_TO DO_
Report each line of the entries that includes "false" by copying it.

Stored items from a collection
- - - -
Lemma validate_returns_mean_loss_and_mae_witness :
  Forall2 (evaluated (set_training false Exact.model))
    Exact.labelled_loader Exact.eval_results ∧
  0 < dataset_size Exact.labelled_loader ∧
  mean_absolute_error (concat (map (fun b => b.1.2) Exact.labelled_loader))
    (concat (map fst Exact.eval_results)) = Ok Exact.eval_mae ∧
  ∃ model',
    validate Exact.labelled_loader Exact.model
      = (Ok (weighted_mean
               (zip (map snd Exact.eval_results)
                  (map (fun b => length b.1.1) Exact.labelled_loader)),
             Exact.eval_mae),
         model') ∧
    parameters model' = parameters Exact.model.
Proof.
  assert (Hrs : Forall2 (evaluated (set_training false Exact.model))
                  Exact.labelled_loader Exact.eval_results).
  { unfold Exact.labelled_loader, Exact.eval_results.
    constructor; [split; by_evaluation|].
    constructor; [split; by_evaluation|].
    constructor. }
  assert (Hsize : 0 < dataset_size Exact.labelled_loader) by (cbv; lia).
  assert (Hmae : mean_absolute_error
                   (concat (map (fun b => b.1.2) Exact.labelled_loader))
                   (concat (map fst Exact.eval_results)) = Ok Exact.eval_mae)
    by by_evaluation.
  split; [exact Hrs|]. split; [exact Hsize|]. split; [exact Hmae|].
  exact (validate_returns_mean_loss_and_mae Exact.model Exact.labelled_loader
           Exact.eval_results Exact.eval_mae Hrs Hsize Hmae).
Defined.

Lemma Exact_test_outputs_ok :
  Forall2 (fun b out => forward (set_training false Exact.model) b.1.1 (Some b.2) = Ok out)
    Exact.test_loader Exact.test_outputs.
Proof.
  unfold Exact.test_loader, Exact.test_outputs.
  constructor; [by_evaluation|]. constructor.
Qed.

Lemma Exact_test_latitudes :
  Forall2 (fun s v =>
             dict_zip (map col_Image Exact.table) (map col_Lat Exact.table) !! s.1
               = Some v)
    (test_samples Exact.test_loader Exact.test_outputs) [23; 24]%Q.
Proof.
  unfold Exact.test_loader, Exact.test_outputs, test_samples. cbn.
  constructor; [by_evaluation|].
  constructor; [by_evaluation|]. constructor.
Qed.

Lemma Exact_test_mae_lat_ok :
  mean_absolute_error [23; 24]%Q
    (map (fun s => py_round s.2 2) (test_samples Exact.test_loader Exact.test_outputs))
    = Ok Exact.test_mae_lat.
Proof. by_evaluation. Qed.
- - - -
_ANSWER FOR THE TASK_
  Forall2 (evaluated (set_training false Exact.model))
  assert (Hrs : Forall2 (evaluated (set_training false Exact.model))
  Forall2 (fun b out => forward (set_training false Exact.model) b.1.1 (Some b.2) = Ok out)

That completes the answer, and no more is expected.